**Activity**.
Output only the lines from the start of the entries through the line holding "if cond then Raise e else OK tt.". Each line must match the original exactly.
============================================================
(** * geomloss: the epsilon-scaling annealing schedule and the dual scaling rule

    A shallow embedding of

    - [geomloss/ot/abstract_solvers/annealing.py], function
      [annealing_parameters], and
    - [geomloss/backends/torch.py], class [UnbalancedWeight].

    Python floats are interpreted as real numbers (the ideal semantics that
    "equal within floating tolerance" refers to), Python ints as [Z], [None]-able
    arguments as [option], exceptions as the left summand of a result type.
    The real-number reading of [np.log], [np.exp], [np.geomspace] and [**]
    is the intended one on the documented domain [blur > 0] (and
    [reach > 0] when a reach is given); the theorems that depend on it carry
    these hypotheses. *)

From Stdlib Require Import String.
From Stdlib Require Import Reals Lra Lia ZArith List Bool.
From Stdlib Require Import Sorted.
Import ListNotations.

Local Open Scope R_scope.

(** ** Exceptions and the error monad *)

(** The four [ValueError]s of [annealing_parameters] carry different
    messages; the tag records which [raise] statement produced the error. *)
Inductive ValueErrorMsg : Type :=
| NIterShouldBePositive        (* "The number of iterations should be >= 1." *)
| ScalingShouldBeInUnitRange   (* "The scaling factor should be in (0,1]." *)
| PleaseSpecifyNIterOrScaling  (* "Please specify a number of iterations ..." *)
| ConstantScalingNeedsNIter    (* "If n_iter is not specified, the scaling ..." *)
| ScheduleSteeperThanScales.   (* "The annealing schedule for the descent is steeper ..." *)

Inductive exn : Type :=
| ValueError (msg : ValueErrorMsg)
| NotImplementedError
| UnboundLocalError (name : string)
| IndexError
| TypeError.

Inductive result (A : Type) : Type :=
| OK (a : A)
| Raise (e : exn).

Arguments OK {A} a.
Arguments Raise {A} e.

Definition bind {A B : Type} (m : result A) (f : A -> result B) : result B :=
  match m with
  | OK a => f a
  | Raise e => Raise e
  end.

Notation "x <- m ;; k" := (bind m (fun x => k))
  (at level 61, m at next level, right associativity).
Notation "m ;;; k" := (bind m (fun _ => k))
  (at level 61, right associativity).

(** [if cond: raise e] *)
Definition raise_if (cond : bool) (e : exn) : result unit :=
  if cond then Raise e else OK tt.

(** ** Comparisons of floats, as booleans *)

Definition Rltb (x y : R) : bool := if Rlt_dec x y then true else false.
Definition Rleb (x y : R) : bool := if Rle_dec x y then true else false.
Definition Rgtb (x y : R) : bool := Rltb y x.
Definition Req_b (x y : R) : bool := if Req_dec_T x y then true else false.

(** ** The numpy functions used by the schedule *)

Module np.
============================================================
**Solution to this problem**.
(** * geomloss: the epsilon-scaling annealing schedule and the dual scaling rule

    A shallow embedding of

    - [geomloss/ot/abstract_solvers/annealing.py], function
      [annealing_parameters], and
    - [geomloss/backends/torch.py], class [UnbalancedWeight].

    Python floats are interpreted as real numbers (the ideal semantics that
    "equal within floating tolerance" refers to), Python ints as [Z], [None]-able
    arguments as [option], exceptions as the left summand of a result type.
    The real-number reading of [np.log], [np.exp], [np.geomspace] and [**]
    is the intended one on the documented domain [blur > 0] (and
    [reach > 0] when a reach is given); the theorems that depend on it carry
    these hypotheses. *)

From Stdlib Require Import String.
From Stdlib Require Import Reals Lra Lia ZArith List Bool.
From Stdlib Require Import Sorted.
Import ListNotations.

Local Open Scope R_scope.

(** ** Exceptions and the error monad *)

(** The four [ValueError]s of [annealing_parameters] carry different
    messages; the tag records which [raise] statement produced the error. *)
Inductive ValueErrorMsg : Type :=
| NIterShouldBePositive        (* "The number of iterations should be >= 1." *)
| ScalingShouldBeInUnitRange   (* "The scaling factor should be in (0,1]." *)
| PleaseSpecifyNIterOrScaling  (* "Please specify a number of iterations ..." *)
| ConstantScalingNeedsNIter    (* "If n_iter is not specified, the scaling ..." *)
| ScheduleSteeperThanScales.   (* "The annealing schedule for the descent is steeper ..." *)

Inductive exn : Type :=
| ValueError (msg : ValueErrorMsg)
| NotImplementedError
| UnboundLocalError (name : string)
| IndexError
| TypeError.

Inductive result (A : Type) : Type :=
| OK (a : A)
| Raise (e : exn).

Arguments OK {A} a.
Arguments Raise {A} e.

Definition bind {A B : Type} (m : result A) (f : A -> result B) : result B :=
  match m with
  | OK a => f a
  | Raise e => Raise e
  end.

Notation "x <- m ;; k" := (bind m (fun x => k))
  (at level 61, m at next level, right associativity).
Notation "m ;;; k" := (bind m (fun _ => k))
  (at level 61, right associativity).

(** [if cond: raise e] *)
Definition raise_if (cond : bool) (e : exn) : result unit :=
  if cond then Raise e else OK tt.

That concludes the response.